Every B2B company is purchasing content marketing right now. Why? Because each of them want a similar thing: Search traffic that contributes to website conversions, that leads to money.
But here’s the task: Companies are struggling to get traction because competition has reached an all-time high. Keyword difficulty (and CPC) has skyrocketed generally in most verticals. In my current space, Unified Communication as a Service (UCaaS), a few of the CPCs have nearly doubled since 2017, with many keywords hovering near $300 per click.
Not forgetting, organic CTRs are declining, and zero-click queries are rising.
Bottom line: If you’re not creating 10x quality content based on strategic keyword research that satisfies searcher intent and aligns back once again to business goals, you’re completely wasting your time.
So, that’s precisely what we did. The end result? We grew from 19k monthly organic sessions to over 100k monthly organic sessions in approximately 14 months, leading to an acquisition by Outreach.io
We validated our work by measuring organic growth (traffic and keywords) against our email list growth and revenue, which correlated positively, even as we expected.
Organic Growth Highlights
January 2017–June 2018
As soon as I was hired at Sales Hacker as Director of Marketing, I began making SEO improvements from day one. While I didn’t waste any moment, additionally you will observe that there clearly was no silver bullet.
This is the consequence of daily blocking and tackling. Pure execution and no growth hacks or gimmicks. However, I firmly think that the homepage redesign (in July 2017) was a tremendous enabler of growth.
Organic Growth to Present Day
I officially left Sales Hacker in August of 2018, when the company was acquired by Outreach.io. However, I thought it would be interesting to see the lasting impact of could work by sharing a present-day screenshot of the organic traffic trend, via Google Analytics. There appears to be always a dip immediately following my departure, however, it looks like my predecessor, Colin Campbell, has found the slack and got the train back on the rails. Well done!
Unique considerations — Some context behind Sales Hacker’s growth
Before I dive into our findings, here’s a little context behind Sales Hacker’s growth:
- Sales Hacker’s blog is 100 percent community-generated — What this means is we didn’t pay “content marketers” to write for us. Sales Hacker is a publishing hub led by B2B sales, marketing, and customer success contributors. This can be quite a blessing and a curse at the same time frame — using one hand, the site gets plenty of amazing free content. On one other hand, the posts are not even near being optimized upon receiving the first draft. Which means, the editorial process is intense and laborious.
- Aggressive publishing cadence (4–5x per week) — Sales Hacker built an incredible reputation in the B2B Sales Tech niche — we became referred to as the go-to destination for unbiased thought leadership for practitioners in the space (think of Sales Hacker because the sales equivalent to Growth Hackers). As a result of high demand and popularity, we had more content available than we could handle. While it’s a good problem to have, we realized we needed to keep shipping content in order to avoid a content pipeline blockage and a backlog of unhappy contributors.

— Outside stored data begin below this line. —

(** The escalation rows that a turn on the selected row [c] may add: none,
    the first one of a complaint found in breach, or the next level after
    the most recent row. *)
Inductive added_by (c : Complaint.t) (w : World)
    (f : Complaint.t -> Complaint.t) : list Escalation.t -> Prop :=
| added_none : added_by c w f []
| added_first :
    Complaint.sla_breached c = false ->
    (forall r, Complaint.sla_breached (f r) = true) ->
    added_by c w f [escalation_row (Complaint.id c) level_1 None (clock w)]
| added_next latest next :
    latest_of (Complaint.id c) w = Some latest ->
    next_level (Escalation.escalation_level latest) = Some next ->
    Escalation.created_at latest <= clock w ->
    added_by c w f
      [escalation_row (Complaint.id c) next
         (Some (Escalation.escalation_level latest)) (clock w)].

Lemma due_not_in_future latest hoursOverdue now :
  due latest hoursOverdue now = true -> Escalation.created_at latest <= now.
Proof.
  unfold due. rewrite hours_since_at_least_12, andb_true_iff, Z.leb_le.
  unfold JS.msPerHour. intros [_ H]. lia.
Qed.

(** [checkEscalation] adds nothing or the next level. *)
Lemma checkEscalation_step cid hoursOverdue w :
  exists answer added lines messages,
    checkEscalation cid hoursOverdue w
    = (Ok answer,
       sla_world (complaints w) (escalations w ++ added) lines messages w)
    /\ (added = []
        \/ exists latest next,
             latest_of cid w = Some latest
             /\ next_level (Escalation.escalation_level latest) = Some next
             /\ Escalation.created_at latest <= clock w
             /\ added
                = [escalation_row cid next
                     (Some (Escalation.escalation_level latest)) (clock w)]).
Proof.
  assert (Stay : checkEscalation cid hoursOverdue w = (Ok false, w) ->
                 exists answer added lines messages,
                   checkEscalation cid hoursOverdue w
                   = (Ok answer,
                      sla_world (complaints w) (escalations w ++ added) lines
                        messages w)
                   /\ (added = []
                       \/ exists latest next,
                            latest_of cid w = Some latest
                            /\ next_level (Escalation.escalation_level latest)
                               = Some next
                            /\ Escalation.created_at latest <= clock w
                            /\ added
                               = [escalation_row cid next
                                    (Some (Escalation.escalation_level latest))
                                    (clock w)])).
  { intros ->. exists false, [], (logger w), (outbox w).
    split; [|left; reflexivity].
    rewrite app_nil_r. f_equal. apply sla_world_same. }
  pose proof (checkEscalation_run cid hoursOverdue w) as R.
  destruct (latest_of cid w) as [latest|] eqn:Hl; [|exact (Stay R)].
  destruct (next_level (Escalation.escalation_level latest)) as [next|] eqn:Hn;
    [|exact (Stay R)].
  destruct (due latest hoursOverdue (clock w)) eqn:Hd; [|exact (Stay R)].
  destruct R as (lines & messages & R).
  exists true, [escalation_row cid next
                  (Some (Escalation.escalation_level latest)) (clock w)],
    lines, messages.
  split; [exact R|]. right. exists latest, next.
  repeat split; try assumption. eapply due_not_in_future. eassumption.
Qed.

(** A turn of the loop rewrites the rows of the complaint at most by setting
    flags and the status, and adds at most one escalation row. *)
Lemma check_complaint_step now thr c counters w :
  exists counters' f added lines messages,
    check_complaint now thr c counters w
    = (Ok counters',
       sla_world (rewrite_rows (Complaint.id c) f (complaints w))
         (escalations w ++ added) lines messages w)
    /\ (forall r, Complaint.id (f r) = Complaint.id r)
    /\ (forall r, Complaint.sla_breached (f r) = false ->
                  Complaint.sla_breached r = false)
    /\ added_by c w f added.
Proof.
  destruct (check_complaint now thr c counters w) as [res wf] eqn:Erun.
  unfold check_complaint in Erun. destruct counters as [[wa br] es].
  cbv zeta in Erun.
  set (t := match Complaint.sla_deadline c with
            | Some d => d
            | None => 0
            end - now) in Erun.
  unfold bind, ret in Erun.
  destruct ((t <? 0) && negb (Complaint.sla_breached c))%bool eqn:C1.
  - destruct (handleSLABreach_run (Complaint.id c) w) as (l & m & E1).
    rewrite E1 in Erun.
    apply andb_true_iff in C1. destruct C1 as [_ C1].
    apply negb_true_iff in C1. rewrite C1 in Erun.
    cbn beta iota in Erun. injection Erun as <- <-.
    exists (wa, S br, es), breached_row,
      [escalation_row (Complaint.id c) level_1 None (clock w)], l, m.
    split; [reflexivity|]. split; [reflexivity|].
    split; [intros r H; discriminate H|].
    apply added_first; [assumption | reflexivity].
  - destruct ((0 <? t) && JS.lt (inject_Z t) thr
              && negb (Complaint.sla_breach_notified c))%bool eqn:C2.
    + destruct (handleSLAWarning_run (Complaint.id c) w) as (l & m & E1).
      rewrite E1 in Erun.
      destruct (Complaint.sla_breached c
                && negb (ComplaintStatus_eqb (Complaint.status c) escalated))%bool.
      * match type of Erun with
        | context [checkEscalation ?a ?h ?w0] =>
            destruct (checkEscalation_step a h w0)
              as (ans & added & l' & m' & E2 & Hadd)
        end.
        rewrite E2 in Erun. injection Erun as <- <-.
        exists (S wa, br, if ans then S es else es),
          (Complaint.set_sla_breach_notified true), added, l', m'.
        split; [reflexivity|]. split; [reflexivity|].
        split; [intros r H; exact H|].
        destruct Hadd as [-> | (latest & next & Hl & Hn & Hc & ->)];
          [apply added_none | exact (added_next c w _ latest next Hl Hn Hc)].
      * injection Erun as <- <-.
        exists (S wa, br, es), (Complaint.set_sla_breach_notified true), [],
          l, m.
        rewrite app_nil_r.
        split; [reflexivity|]. split; [reflexivity|].
        split; [intros r H; exact H | apply added_none].
    + destruct (Complaint.sla_breached c
                && negb (ComplaintStatus_eqb (Complaint.status c) escalated))%bool.
      * match type of Erun with
        | context [checkEscalation ?a ?h ?w0] =>
            destruct (checkEscalation_step a h w0)
              as (ans & added & l' & m' & E2 & Hadd)
        end.
        rewrite E2 in Erun. injection Erun as <- <-.
        exists (wa, br, if ans then S es else es), (fun r => r), added, l', m'.
        rewrite rewrite_rows_same.
        split; [reflexivity|]. split; [reflexivity|].
        split; [intros r H; exact H|].
        destruct Hadd as [-> | (latest & next & Hl & Hn & Hc & ->)];
          [apply added_none | exact (added_next c w _ latest next Hl Hn Hc)].
      * injection Erun as <- <-.
        exists (wa, br, es), (fun r => r), [], (logger w), (outbox w).
        rewrite rewrite_rows_same, app_nil_r.
        split; [f_equal; apply sla_world_same|]. split; [reflexivity|].
        split; [intros r H; exact H | apply added_none].
Qed.

(** ** Escalation levels over sweeps *)

(** The order level_1 < level_2 < level_3 < executive, with "no escalation
    yet" below all of them. *)
Definition level_rank (level : option EscalationLevel) : nat :=
  match level with
  | None => 0
  | Some level_1 => 1
  | Some level_2 => 2
  | Some level_3 => 3
  | Some executive => 4
  end.

(** The escalation level of a complaint: that of its most recent row. *)
Definition current_level (cid : string) (w : World) : option EscalationLevel :=
  option_map Escalation.escalation_level (latest_of cid w).

Definition unbreached_have_no_rows (rows : list Complaint.t)
    (ladder : list Escalation.t) : Prop :=
  forall r, In r rows -> Complaint.sla_breached r = false ->
            filter (of_complaint (Complaint.id r)) ladder = [].

(** The states the services produce: complaint ids are keys, and escalation
    rows exist only for complaints marked as breached. *)
Definition consistent (w : World) : Prop :=
  NoDup (map Complaint.id (complaints w))
  /\ unbreached_have_no_rows (complaints w) (escalations w).

Lemma most_recent_snoc l e :
  most_recent (l ++ [e])
  = match most_recent l with
    | None => Some e
    | Some b =>
        if Escalation.created_at b <=? Escalation.created_at e
        then Some e else Some b
    end.
Proof. unfold most_recent. rewrite fold_left_app. reflexivity. Qed.

Lemma filter_snoc {A} (f : A -> bool) l a :
  filter f (l ++ [a]) = filter f l ++ (if f a then [a] else []).
Proof. rewrite filter_app. reflexivity. Qed.

Lemma next_level_rank l n :
  next_level l = Some n -> level_rank (Some n) = S (level_rank (Some l)).
Proof. destruct l; simpl; intros H; inversion H; reflexivity. Qed.

Lemma rewrite_rows_ids cid f l :
  (forall r, Complaint.id (f r) = Complaint.id r) ->
  map Complaint.id (rewrite_rows cid f l) = map Complaint.id l.
Proof.
  intros Hid. unfold rewrite_rows. rewrite map_map. apply map_ext.
  intros r. destruct (has_id cid r); [apply Hid | reflexivity].
Qed.

Lemma of_complaint_row cid cid' level previous now :
  of_complaint cid (escalation_row cid' level previous now)
  = String.eqb cid' cid.
Proof. reflexivity. Qed.

Section OneTurn.

Variables (c : Complaint.t) (w : World) (f : Complaint.t -> Complaint.t).
Variables (added : list Escalation.t).
Variables (lines : list (LogLevel * string)) (messages : list Outgoing).

Hypothesis f_id : forall r, Complaint.id (f r) = Complaint.id r.
Hypothesis f_breached :
  forall r, Complaint.sla_breached (f r) = false ->
            Complaint.sla_breached r = false.
Hypothesis Hadded : added_by c w f added.
Hypothesis Hrows : unbreached_have_no_rows (complaints w) (escalations w).
Hypothesis Hhead :
  Complaint.sla_breached c = false ->
  filter (of_complaint (Complaint.id c)) (escalations w) = [].

Let w' : World :=
  sla_world (rewrite_rows (Complaint.id c) f (complaints w))
    (escalations w ++ added) lines messages w.

Lemma turn_other_complaints cid :
  cid <> Complaint.id c ->
  filter (of_complaint cid) (escalations w')
  = filter (of_complaint cid) (escalations w).
Proof.
  intros Hne. unfold w'. cbn [escalations sla_world with_outbox with_logger with_escalations].
  assert (Hno : String.eqb (Complaint.id c) cid = false)
    by (apply String.eqb_neq; congruence).
  destruct Hadded; rewrite ?app_nil_r; [reflexivity| |];
    rewrite filter_snoc, of_complaint_row, Hno, app_nil_r; reflexivity.
Qed.

Lemma turn_level_grows cid :
  (level_rank (current_level cid w) <= level_rank (current_level cid w'))%nat.
Proof.
  destruct (String.eqb_spec cid (Complaint.id c)) as [-> | Hne].
  - unfold current_level, latest_of, w'.
    cbn [escalations sla_world with_outbox with_logger with_escalations].
    destruct Hadded as [|Hb _|latest next Hl Hn Hc].
    + rewrite app_nil_r. apply Nat.le_refl.
    + rewrite filter_snoc, of_complaint_row, String.eqb_refl, (Hhead Hb).
      simpl. lia.
    + rewrite filter_snoc, of_complaint_row, String.eqb_refl, most_recent_snoc.
      unfold latest_of in Hl. rewrite Hl.
      change (Escalation.created_at (escalation_row _ _ _ (clock w)))
        with (clock w).
      apply Z.leb_le in Hc. rewrite Hc.
      apply next_level_rank in Hn.
      change (level_rank (Some next)
              = S (level_rank (option_map Escalation.escalation_level
                                 (Some latest)))) in Hn.
      change (option_map Escalation.escalation_level
                (Some (escalation_row (Complaint.id c) next
                         (Some (Escalation.escalation_level latest))
                         (clock w))))
        with (Some next).
      rewrite Hn. lia.
  - unfold current_level, latest_of.
    rewrite (turn_other_complaints cid Hne). apply Nat.le_refl.
Qed.

Lemma turn_keeps_rows_consistent :
  unbreached_have_no_rows (complaints w') (escalations w').
Proof.
  intros r' Hin Hb. unfold w' in Hin.
  cbn [complaints sla_world with_outbox with_logger with_escalations
       with_complaints] in Hin.
  unfold rewrite_rows in Hin. apply in_map_iff in Hin.
  destruct Hin as (r & Hr' & Hr).
  assert (Hid : Complaint.id r' = Complaint.id r)
    by (subst r'; destruct (has_id (Complaint.id c) r); [apply f_id | reflexivity]).
  assert (Hbr : Complaint.sla_breached r = false)
    by (subst r'; destruct (has_id (Complaint.id c) r);
        [apply f_breached; assumption | assumption]).
  pose proof (Hrows r Hr Hbr) as Hnone.
  rewrite Hid.
  destruct (String.eqb_spec (Complaint.id r) (Complaint.id c)) as [Heq | Hne].
  - unfold w'.
    cbn [escalations sla_world with_outbox with_logger with_escalations].
    destruct Hadded as [|_ Hall|latest next Hl _ _].
    + rewrite app_nil_r. assumption.
    + exfalso. subst r'. unfold has_id in Hb.
      rewrite (proj2 (String.eqb_eq _ _) Heq) in Hb.
      rewrite Hall in Hb. discriminate Hb.
    + exfalso. unfold latest_of in Hl. rewrite <- Heq, Hnone in Hl.
      discriminate Hl.
  - rewrite (turn_other_complaints _ Hne). assumption.
Qed.

End OneTurn.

- We’d to “reverse engineer” SEO — Simply speaking, we got free community-generated and sponsored content from top sales and marketing leaders at SaaS companies like Intercom, HubSpot, Pipedrive, LinkedIn, Adobe and many more, but none of it absolutely was strategically built for SEO out of the box. We also had contributors like John Barrows, Richard Harris, Lauren Bailey, Tito Bohrt, and Trish Bertuzzi giving us a treasure trove of amazing content to work with. However, we had to collaborate with each contributor from beginning to finish and guide them through the entire process. Topical ideation (based about what they were qualified to write about), keyword research, content structure, content type, etc. So, the true secret sauce was within our editorial process. Shout out to my teammate Alina Benny for learning and inheriting my SEO process after we hired her to operate content marketing. She crushed it for all of us!
- Nearly all content was evergreen and highly tactical — I caused it to be a rule that we’d never agree to publish fluffy pieces, whether it was sponsored or not. Plain and simple. Because we didn’t allow “content marketers” to publish with us, our content had an optimistic reputation, since it absolutely was coming from highly respected practitioners. We dedicated to evergreen content strategies in order to fuel our organic growth. Salespeople don’t want fluff. They want actionable and tactical advice they could implement immediately. I firmly think that achieving audience satisfaction with your content was a significant factor within our SEO success.
- Outranking the “big guys” — If you consider the highest-ranking sales content, it’s the usual suspects. HubSpot, Salesforce, Forbes, Inc, and many other sites that have been far stronger than Sales Hacker. Nonetheless it didn’t matter around traditional SEO wisdom tells us, largely due to the fact that people had authenticity and rawness to our content. We realized most sales practitioners would rather read insights from their peers in their community, above the original “Ultimate Guides,” which tended to be always a tad dry.